Shares outstanding are all the shares of a corporation or financial asset that have been authorized, issued and purchased by investors and are held by them. They have rights and represent ownership in the corporation by the person who holds the shares. They are distinguished from treasury shares, which are shares held by the corporation itself and have no exercisable rights. Shares outstanding plus treasury shares together amount to the number of issued shares.
The aggregate number of shares of a company that has been issued to investors is referred to as outstanding shares. It is also referred to as issued shares and shares outstanding. Outstanding shares normally include stocks that are owned by the public along with the restricted shares that are owned by employees of an organization. Outstanding shares are listed on the balance sheet of a company under the title ‘Capital Stock.’ It is also included in the quarterly filings of the company with the US Securities and Exchange Commission.
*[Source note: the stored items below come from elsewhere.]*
(* ===== verification/V5Session.v ===== *)
(** * PINGREQ, PINGRESP, DISCONNECT and AUTH
    (src/src/v5/ping.rs, src/src/v5/disconnect.rs, src/src/v5/auth.rs) *)
From S2P Require Import Prelude Errors Utf8 Util Types V5Header V5Property V5Codec.
Local Open Scope Z_scope.

(** ** PINGREQ and PINGRESP *)

(** [PingReq::decode] and [PingResp::decode], the same text. *)
Definition Ping_decode (stream : bytes) : Result (() * nat) :=
  '(fh, n) ← dec_field FixedHeader_ stream 0;
  _ ← FixedHeader_validate fh;
  Ok ((), n).

(** [PingReq::encode] and [PingResp::encode], which differ in the packet type. *)
Definition Ping_encode (t : PacketType) : Result Blob :=
  fh ← FixedHeader_new t 0;
  bs ← encoded FixedHeader_ fh;
  data ← copy_into zeros32 0 2 bs;
  Ok (Blob_Small data 2).

Definition PingReq_ : Packetize () := MkPacketize Ping_decode (λ _, Ping_encode PT_PingReq).
Definition PingResp_ : Packetize () := MkPacketize Ping_decode (λ _, Ping_encode PT_PingResp).

(** ** DISCONNECT *)

Inductive DisconnReasonCode : Set :=
| DRC_NormalDisconnect
| DRC_DiconnectWillMessage
| DRC_UnspecifiedError
| DRC_MalformedPacket
| DRC_ProtocolError
| DRC_ImplementationError
| DRC_NotAuthorized
| DRC_ServerBusy
| DRC_ServerShutdown
| DRC_KeepAliveTimeout
| DRC_SessionTakenOver
| DRC_InvalidTopicFilter
| DRC_TopicNameInvalid
| DRC_ExceededReceiveMaximum
| DRC_TopicAliasInvalid
| DRC_PacketTooLarge
| DRC_ExceedMessageRate
| DRC_QuotaExceeded
| DRC_AdminAction
| DRC_PayloadFormatInvalid
| DRC_RetainNotSupported
| DRC_QoSNotSupported
| DRC_UseAnotherServer
| DRC_ServerMoved
| DRC_UnsupportedSharedSubscription
| DRC_ExceedConnectionRate
| DRC_ExceedMaximumConnectTime
| DRC_SubscriptionIdNotSupported
| DRC_WildcardSubscriptionsNotSupported.

#[global] Instance DisconnReasonCode_eq_dec : EqDecision DisconnReasonCode.
Proof. solve_decision. Defined.

(** [code as u8] *)
Definition DisconnReasonCode_as_u8 (c : DisconnReasonCode) : Z :=
  match c with
  | DRC_NormalDisconnect => 0x00
  | DRC_DiconnectWillMessage => 0x04
  | DRC_UnspecifiedError => 0x80
  | DRC_MalformedPacket => 0x81
  | DRC_ProtocolError => 0x82
  | DRC_ImplementationError => 0x83
  | DRC_NotAuthorized => 0x87
  | DRC_ServerBusy => 0x89
  | DRC_ServerShutdown => 0x8B
  | DRC_KeepAliveTimeout => 0x8D
  | DRC_SessionTakenOver => 0x8E
  | DRC_InvalidTopicFilter => 0x8F
  | DRC_TopicNameInvalid => 0x90
  | DRC_ExceededReceiveMaximum => 0x93
  | DRC_TopicAliasInvalid => 0x94
  | DRC_PacketTooLarge => 0x95
  | DRC_ExceedMessageRate => 0x96
  | DRC_QuotaExceeded => 0x97
  | DRC_AdminAction => 0x98
  | DRC_PayloadFormatInvalid => 0x99
  | DRC_RetainNotSupported => 0x9A
  | DRC_QoSNotSupported => 0x9B
  | DRC_UseAnotherServer => 0x9C
  | DRC_ServerMoved => 0x9D
  | DRC_UnsupportedSharedSubscription => 0x9E
  | DRC_ExceedConnectionRate => 0x9F
  | DRC_ExceedMaximumConnectTime => 0xA0
  | DRC_SubscriptionIdNotSupported => 0xA1
  | DRC_WildcardSubscriptionsNotSupported => 0xA2
  end.

Definition DisconnReasonCode_try_from (val : Z) : Result DisconnReasonCode :=
  match val with
  | 0x00 => Ok DRC_NormalDisconnect
  | 0x04 => Ok DRC_DiconnectWillMessage
  | 0x80 => Ok DRC_UnspecifiedError
  | 0x81 => Ok DRC_MalformedPacket
  | 0x82 => Ok DRC_ProtocolError
  | 0x83 => Ok DRC_ImplementationError
  | 0x87 => Ok DRC_NotAuthorized
  | 0x89 => Ok DRC_ServerBusy
  | 0x8B => Ok DRC_ServerShutdown
  | 0x8D => Ok DRC_KeepAliveTimeout
  | 0x8E => Ok DRC_SessionTakenOver
  | 0x8F => Ok DRC_InvalidTopicFilter
  | 0x90 => Ok DRC_TopicNameInvalid
  | 0x93 => Ok DRC_ExceededReceiveMaximum
  | 0x94 => Ok DRC_TopicAliasInvalid
  | 0x95 => Ok DRC_PacketTooLarge
  | 0x96 => Ok DRC_ExceedMessageRate
  | 0x97 => Ok DRC_QuotaExceeded
  | 0x98 => Ok DRC_AdminAction
  | 0x99 => Ok DRC_PayloadFormatInvalid
  | 0x9A => Ok DRC_RetainNotSupported
  | 0x9B => Ok DRC_QoSNotSupported
  | 0x9C => Ok DRC_UseAnotherServer
  | 0x9D => Ok DRC_ServerMoved
  | 0x9E => Ok DRC_UnsupportedSharedSubscription
  | 0x9F => Ok DRC_ExceedConnectionRate
  | 0xA0 => Ok DRC_ExceedMaximumConnectTime
  | 0xA1 => Ok DRC_SubscriptionIdNotSupported
  | 0xA2 => Ok DRC_WildcardSubscriptionsNotSupported
  | _ => err EK_MalformedPacket RC_MalformedPacket
  end.

Record DisconnProperties := MkDisconnProperties {
  disconn_session_expiry_interval : option Z;
  disconn_reason_string : option rstring;
  disconn_user_properties : list UserProperty_t;
  disconn_server_reference : option rstring;
}.
#[export] Instance DisconnProperties_eta : Eta DisconnProperties :=
  λ p, MkDisconnProperties (disconn_session_expiry_interval p) (disconn_reason_string p)
    (disconn_user_properties p) (disconn_server_reference p).

Definition DisconnProperties_default : DisconnProperties :=
  MkDisconnProperties None None [] None.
The outstanding shares of an organization can fluctuate on account of multiple reasons. For instance, the number of outstanding shares can increase when the organization issues additional shares. Generally, organizations issue shares when they are able to raise capital via a process called ‘equity financing.’ This can also be done by using other financial instruments or exercising the stock options of the employees.
As the name implies, a stock split is a corporate action which increases the number of outstanding shares of a company by dividing each share. This in turn, diminishes each share’s price. A stock split is undertaken only to bring the share price within the buying range of retail investors. Also, an organization gets to enjoy a certain amount of liquidity by doubling the number of outstanding shares.
Also known as a ‘reverse split’ it is the opposite of the stock split. This is done to reduce the number of outstanding shares and increase the per share price. It is done by taking an existing number of shares and combining them into a smaller amount of shares.
Why Outstanding Shares Matter
The number of outstanding shares of an organization matter because it can be used to calculate market capitalization. This is done by multiplying a company’s outstanding shares with the current share price. Another metric which is used is the EPS (earning per share) which is calculated as outstanding shares which is divided by earnings. These are two of the most influential measures that are used by investors to find out the yearly performance and value of an organization before making an investment.